I was sad to hear that Pat Gosling, a long-time Member and Associate of SIP, died on 12 January 2021. She passed away peacefully in her sleep at her home in Rode. She had been in failing health for some time but remained clear headed and in good spirits to the end in this her ninetieth year.
Pat had extensive involvement with SIP over the years, becoming a Member shortly after the SIP was set up. Pat had trained as a Psychoanalytic Psychotherapist with the Guild of Psychotherapy, firmly within the British Independent Tradition. In the 1980s she lived and worked in the West Country and was delighted to join the SIP which, like the Guild, was an eclectic organisation that valued a range of different theoretical approaches to the psychoanalytic endeavour. She enthusiastically encouraged me to join when I moved down to Herefordshire from London and throughout her membership of SIP she was a very positive publicist for the organisation, recruiting members, trainees and supporters for it. When she retired from clinical work she continued her involvement as an Associate Member.
Pat became a Training Therapist and Supervisor with SIP and was a regular contributor to the Annual General Meetings and study days. A major contribution to the SIP was in the production of the Newsletter, later the Bulletin and Review then the journal 50 Minutes. Pat had remarkable IT skills which she put to excellent use on SIP’s behalf. She was editor for ten years from 1990 – 2000 and contributed many articles and reviews herself as well as encouraging contributions from other members. She was a staunch supporter of study days, conferences and events and when the SIP public lectures were established both she and her husband William were regular attenders.
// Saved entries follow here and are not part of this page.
(** The retained journal runs without a gap from the compacted index to the
    head, and applying it to the state it starts from gives the tables. *)
Record db_ok (cluster : string) (head compacted : Z) (d : db) : Prop := {
  db_head : cluster_journal_heads d !! cluster = Some (Build_head_row head compacted);
  db_range : compacted <= head;
  db_tables : tables_ok (product d);
  db_indexes : map e_LogIndex (cluster_log cluster d) = seqZ (compacted + 1) (head - compacted);
  db_chain : exists s0, state_ok s0 /\ LogIndex s0 = compacted /\
    apply_all s0 (cluster_log cluster d) = Some (product_state cluster head d)
}.

(** A replica holds a prefix of the journal: what it has not seen, as far as it
    is retained, takes it to the tables. *)
Record store_ok (cluster : string) (head compacted : Z) (d : db) (s : Store) : Prop := {
  so_cluster : clusterID s = cluster;
  so_current : initialized s = true ->
    projection_ok (current s) /\ ClusterID (state (current s)) = cluster /\ LogIndex (state (current s)) <= head /\
    (compacted <= LogIndex (state (current s)) ->
     apply_all (state (current s)) (drop (Z.to_nat (LogIndex (state (current s)) - compacted)) (cluster_log cluster d))
     = Some (product_state cluster head d))
}.

Lemma product_state_ok cluster head d : tables_ok (product d) ->
  state_ok (product_state cluster head d) /\ reservations_ok (product_state cluster head d).
Proof.
  intros (Hs & Hf & _). split.
  - destruct (read_state_ok _ Hs). by split.
  - exact (read_reservations_ok _ Hs Hf).
Qed.
Lemma map_raw_id f b :
  (forall c v, c ∈ b_Revisions b -> Value c = Some v -> f (rev_SpecJSON v) = rev_SpecJSON v) ->
  (forall c v, c ∈ b_Rollouts b -> Value c = Some v -> f (rol_StrategyJSON v) = rol_StrategyJSON v) ->
  (forall c v, c ∈ b_Agents b -> Value c = Some v -> f (agt_RuntimeCapabilities v) = agt_RuntimeCapabilities v) ->
  map_raw f b = b.
Proof.
  intros H1 H2 H3. unfold map_raw. rewrite !map_change_id; [by destruct b|..];
    intros c v Hc Hv; [rewrite (H1 c v Hc Hv)|rewrite (H2 c v Hc Hv)|rewrite (H3 c v Hc Hv)]; by destruct v.
Qed.

#[export] Instance column_laws : StoredJSONLaws.
Proof.
  split. intros b (H1 & H2 & H3). exists b. cbn.
  assert (Hb : forall f : string -> string, (forall r, plain r -> f r = r) -> map_raw f b = b).
  { intros f Hf. apply map_raw_id; intros c v Hc Hv; apply Hf; eauto. }
  rewrite (Hb escape_html) by (intros r Hr; apply Hr). split; [done|]. split; [done|].
  rewrite (Hb unescape_html) by (intros r Hr; apply Hr). done.
Qed.

(** ** Text that is not kept

    A revision written through the journal reaches every replica by replay, with
    the text the column renders.  Reading the table again escapes the text.  The
    two differ as soon as the text holds a byte [json.Marshal] escapes. *)

Definition demo_db (t : tables) : db := {|
  cluster_journal_heads := {[ "default" := Build_head_row 0 0 ]};
  cluster_journal := []; cluster_journal_receipts := []; product := t
|}.

(** A JSON string with this text. *)
Definition json_string (text : string) : string := bytes [34]%nat +:+ text +:+ bytes [34]%nat.

Definition write_revision (raw : RawMessage) : command := {|
  caller_id := ""; fresh_id := "first";
  run t := Ok (t <| service_revisions := [Build_service_revisions_row "s" 1 raw None None at0] |>); react := None
|}.

Definition do_nothing (id : string) : command := {| caller_id := ""; fresh_id := id; run := Ok; react := None |}.

(** Whether a command without any effect appends to the journal, on a replica
    that followed the journal over a revision with this text. *)
Definition no_op_appends (raw : RawMessage) : result store_error bool :=
  joined ← Read (New "default") (demo_db demo_tables);
  let written := execute joined.1.1 None (write_revision raw) at0 (demo_db demo_tables) CommitOk true in
  r ← execute_tx written.2.1.1 None (do_nothing "second") at0 written.1;
  Ok (appended r.2).

(** A replica that replayed a revision finds a change where there is none.
    With a text free of [<], [>] and [&] a command without effect appends
    nothing; with a shell command such as [a && b] in the revision, the same
    command appends an entry, because the replayed text is the one the column
    renders and the text read from the table is escaped. *)
Theorem escaped_text_is_a_phantom_change :
  no_op_appends (json_string "a b") = Ok false /\ no_op_appends (json_string "a && b") = Ok true /\
  ~ plain (json_string "a && b").
Proof. split; [vm_compute; reflexivity|]. split; [vm_compute; reflexivity|]. intros [_ H]. vm_compute in H. done. Qed.

(** ** A run of the system

    A replica joins a fresh journal and lifts a restriction. *)

Definition lift_restrictions : command := {|
  caller_id := "lift"; fresh_id := "unused"; run t := Ok (t <| billing_restrictions := [] |>); react := None
|}.

Lemma lift_restrictions_ok : command_ok lift_restrictions.
Proof.
  split; [|done|done]. intros t t' (Hs & Hf & Hp) [=<-]. split; [|split; [exact Hf|exact Hp]].
  destruct Hs. split; try done. apply (key_of_none _).
Qed.

Lemma demo_tables_ok : tables_ok demo_tables.
Proof.
  split; [apply demo_schema_ok|]. split; [apply demo_families|].
  split; [|split]; by intros ? ?%elem_of_nil.
Qed.

Definition joined : system := {| sys_db := demo_db demo_tables; sys_stores := [New "default"] |}.

Lemma joined_reachable : reachable "default" joined.
Proof.
  apply (reach_step _ None {| sys_db := demo_db demo_tables; sys_stores := [] |}); [|apply StepJoin].
  apply reach_init. split; [done|]. split; [done|]. split; [apply demo_tables_ok|done].
Qed.

Lemma joined_store : New "default" ∈ sys_stores joined.
Proof. by apply list_elem_of_singleton. Qed.

Definition lifting := execute (New "default") None lift_restrictions at0 (demo_db demo_tables) CommitOk true.
Definition lifted : system := {| sys_db := lifting.1; sys_stores := [lifting.2.1.1] |}.

Lemma lifted_reachable : reachable "default" lifted.
Proof.
  eapply reach_step; [apply joined_reachable|].
  apply (StepExecute "default" (demo_db demo_tables) [New "default"] 0%nat (New "default") None lift_restrictions at0 CommitOk
    true lifting.1 lifting.2.1.1 lifting.2.1.2 lifting.2.2); [done|apply lift_restrictions_ok|]. fold lifting. by destruct lifting as [? [[? ?] ?]].
Qed.

(** The entry of the command is in the journal. *)
Lemma lifted_log : map e_CommandID (cluster_log "default" (sys_db lifted)) = ["lift"].
Proof. vm_compute. reflexivity. Qed.

Lemma replicas_follow_tables_witness :
  exists head s' note, (log_index <$> cluster_journal_heads (sys_db lifted) !! "default") = Some head /\
    Read lifting.2.1.1 (sys_db lifted) = Ok (s', newProjection (product_state "default" head (sys_db lifted)), note).
Proof.
  apply (replicas_follow_tables "default" lifted lifting.2.1.1 lifted_reachable). by apply list_elem_of_singleton.
Defined.

Lemma journal_has_no_gaps_witness :
  exists head compacted, cluster_journal_heads (sys_db lifted) !! "default" = Some (Build_head_row head compacted) /\
    0 <= compacted <= head /\ map e_LogIndex (cluster_log "default" (sys_db lifted)) = seqZ (compacted + 1) (head - compacted).
Proof. exact (journal_has_no_gaps "default" lifted lifted_reachable). Defined.

(** A scheduler starts a rollout; its fence looks at the tables the command
    left and returns its epoch. *)
Definition start_rollout : command := {|
  caller_id := ""; fresh_id := "rollout";
  run t := Ok (t <| service_rollouts :=
    [Build_service_rollouts_row "s" 1 1 "deploy" None "user" "in_progress" "{}" 1 None "" None false None at0 at0] |>);
  react := None
|}.

Definition epoch_of_rollouts : option (db -> result string Z) :=
  Some (fun d => match service_rollouts (product d) with [] => Err "no rollout" | _ => Ok 7 end).

Lemma start_rollout_ok : command_ok start_rollout.
Proof.
  split; [|done|done]. intros t t' (Hs & Hf & (P1 & P2 & P3)) [=<-]. split; [|split; [exact Hf|split; [exact P1|split; [|exact P3]]]].
  - destruct Hs. split; try done. apply NoDup_singleton.
  - intros r ->%list_elem_of_singleton. by split; vm_compute.
Qed.

Definition starting := execute (New "default") epoch_of_rollouts start_rollout at0 (demo_db demo_tables) CommitOk true.
Definition started : system := {| sys_db := starting.1; sys_stores := [starting.2.1.1] |}.

Lemma started_reachable : reachable "default" started.
Proof.
  eapply reach_step; [apply joined_reachable|].
  apply (StepExecute "default" (demo_db demo_tables) [New "default"] 0%nat (New "default") epoch_of_rollouts start_rollout at0
    CommitOk true starting.1 starting.2.1.1 starting.2.1.2 starting.2.2); [done|apply start_rollout_ok|].
  fold starting. by destruct starting as [? [[? ?] ?]].
Qed.

Definition needs_authority (e : Entry) : bool :=
  match Decode (e_Payload e) with Ok b => requiresAuthority b | Err _ => false end.


Definition compacting : db * Z :=
  match Compact "default" 0 None at0 (sys_db lifted) with Ok x => x | Err _ => (sys_db lifted, 0) end.

Lemma compacting_ok : Compact "default" 0 None at0 (sys_db lifted) = Ok (compacting.1, compacting.2).
Proof.
  assert (H : is_ok (Compact "default" 0 None at0 (sys_db lifted)) = true) by (vm_compute; reflexivity).
  unfold compacting. by destruct (Compact _ _ _ _ _) as [[? ?]|].
Qed.

Lemma compaction_bounds_tail_witness :
  Z.of_nat (length (cluster_log "default" compacting.1)) = 0 /\
  exists head, cluster_journal_heads compacting.1 !! "default" = Some (Build_head_row head compacting.2) /\
    map e_LogIndex (cluster_log "default" compacting.1) = seqZ (compacting.2 + 1) (head - compacting.2).
Proof. exact (compaction_bounds_tail "default" lifted 0 None at0 compacting.1 compacting.2 lifted_reachable compacting_ok). Defined.

Definition lift_tx : db * tx_result :=
  match execute_tx (New "default") None lift_restrictions at0 (sys_db joined) with
  | Ok x => x
  | Err _ => (sys_db joined, {| tx_receipt := None; appended := false; recordedNoOp := false; resolvedReceipt := false; resolvedNoOp := false |})
  end.

Lemma lift_tx_appends : appended lift_tx.2 = true.
Proof. vm_compute. reflexivity. Qed.

Lemma lift_tx_ok : execute_tx (New "default") None lift_restrictions at0 (sys_db joined) = Ok (lift_tx.1, lift_tx.2).
Proof.
  pose proof lift_tx_appends as H. unfold lift_tx in *. by destruct (execute_tx _ _ _ _ _) as [[? ?]|].
Qed.

Lemma lift_tx_recorded : appended lift_tx.2 || recordedNoOp lift_tx.2 = true.
Proof. by rewrite lift_tx_appends. Qed.

(** A second replica joins and the journal is compacted six days later; the
    receipt is kept, although no entry is. *)
Definition six_days : time := at0 + 6 * 24 * hour.

Definition compacted_later : db :=
  match Compact "default" 0 None six_days (sys_db lifted) with Ok x => x.1 | Err _ => sys_db lifted end.

Lemma compacted_later_ok : Compact "default" 0 None six_days (sys_db lifted) = Ok (compacted_later, 1).
Proof.
  assert (H : match Compact "default" 0 None six_days (sys_db lifted) with Ok x => x.2 =? 1 | Err _ => false end = true)
    by (vm_compute; reflexivity).
  unfold compacted_later. destruct (Compact _ _ _ _ _) as [[? k]|]; [|done]. apply Z.eqb_eq in H. cbn in H. by subst k.
Qed.

Definition six_days_later : system := {| sys_db := compacted_later; sys_stores := [lifting.2.1.1; New "default"] |}.

Lemma six_days_are_later : later "default" (Some (at0 + receipt_lifetime lift_restrictions)) lifted six_days_later.
Proof.
  assert (Hjoin : later "default" (Some (at0 + receipt_lifetime lift_restrictions)) lifted
    {| sys_db := sys_db lifted; sys_stores := sys_stores lifted ++ [New "default"] |}).
  { eapply later_step; [apply later_here|apply StepJoin|exact I]. }
  eapply later_step; [exact Hjoin|eapply StepCompact; apply compacted_later_ok|vm_compute; reflexivity].
Qed.


(** The commit is lost and the caller is told. *)
Lemma lift_lost :
  execute (New "default") None lift_restrictions at0 (sys_db joined) CommitLost true
  = (sys_db joined, (New "default", Err {| ce_committed := false; ce_failed := true |}, None)).
Proof. unfold execute. by rewrite lift_tx_ok. Qed.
Pat was also a very generous supporter of the charitable work of the SIP, donating regularly to the subsided Treatment and Training Fund. She supported several initiatives that were linked to the SIP such as The Trialogue Conference and the Learning Community and was always open to well informed discussions where her learning and critical capacity were valued.
Pat had an astonishing depth of understanding of the human condition which she put to good use as a psychotherapist. She had a full and rich life and she brought a fine intellect to an understanding of it from many viewpoints, psychological, spiritual, cultural and artistic. She had had quite a tough upbringing and found the strain of social mobility very painful as she left her Nottingham home to study medicine at the Royal Free Hospital in London. After marrying William in 1953 she became a full-time wife and mother for several years but she never lost her interest in medicine, and especially in the meeting of the psychological and the physical, and she soon got involved in the world of counselling and Marriage Guidance. Training to become a psychoanalytical psychotherapist was a welcome opportunity to bring together many strands of knowledge and experience and the work was deeply satisfying for her.
Pat had some encounters with tragedy and loss in her own life and this undoubtedly helped her to be the exceptionally compassionate person she was in both her personal and professional relationships. She was amazingly well read and never stopped delighting in new ideas and arguments, not only within the psychoanalytic world. She was always open to intellectual challenges and was well able to articulate her views while never losing her wide tolerance for the views of others. Increasingly she wrote articles and began to publish larger works from autobiography through criticism to poetry. Alongside her professional life Pat remained passionately committed to her family, across several generations, and to music and gardening, and her beloved Wales. She was, for over fifty years, a Quaker, a quietly thoughtful member of the Religious Society of Friends. And she was, for many people, a great, and joyful, friend.
In thinking about Pat’s contribution to the Severnside I am struck by how much she gave to the organisation for over thirty years. I have listed some of the ways in which she contributed to SIP and I know that she would have readily asserted that it was a two way traffic and she got much fulfilment and satisfaction and friendship back in return. One final point I wish to make, however, is that, in addition to more obvious ways of participating in the work of the organisation, Pat was always, and importantly, available to others to talk about its development and its problems. Her measured understanding of the human, together with her wide-ranging learning and broad eclecticism, meant that she was able to be a good influence in moments of controversy. In many situations she was a voice of quiet wisdom and for that she will be both remembered and much missed.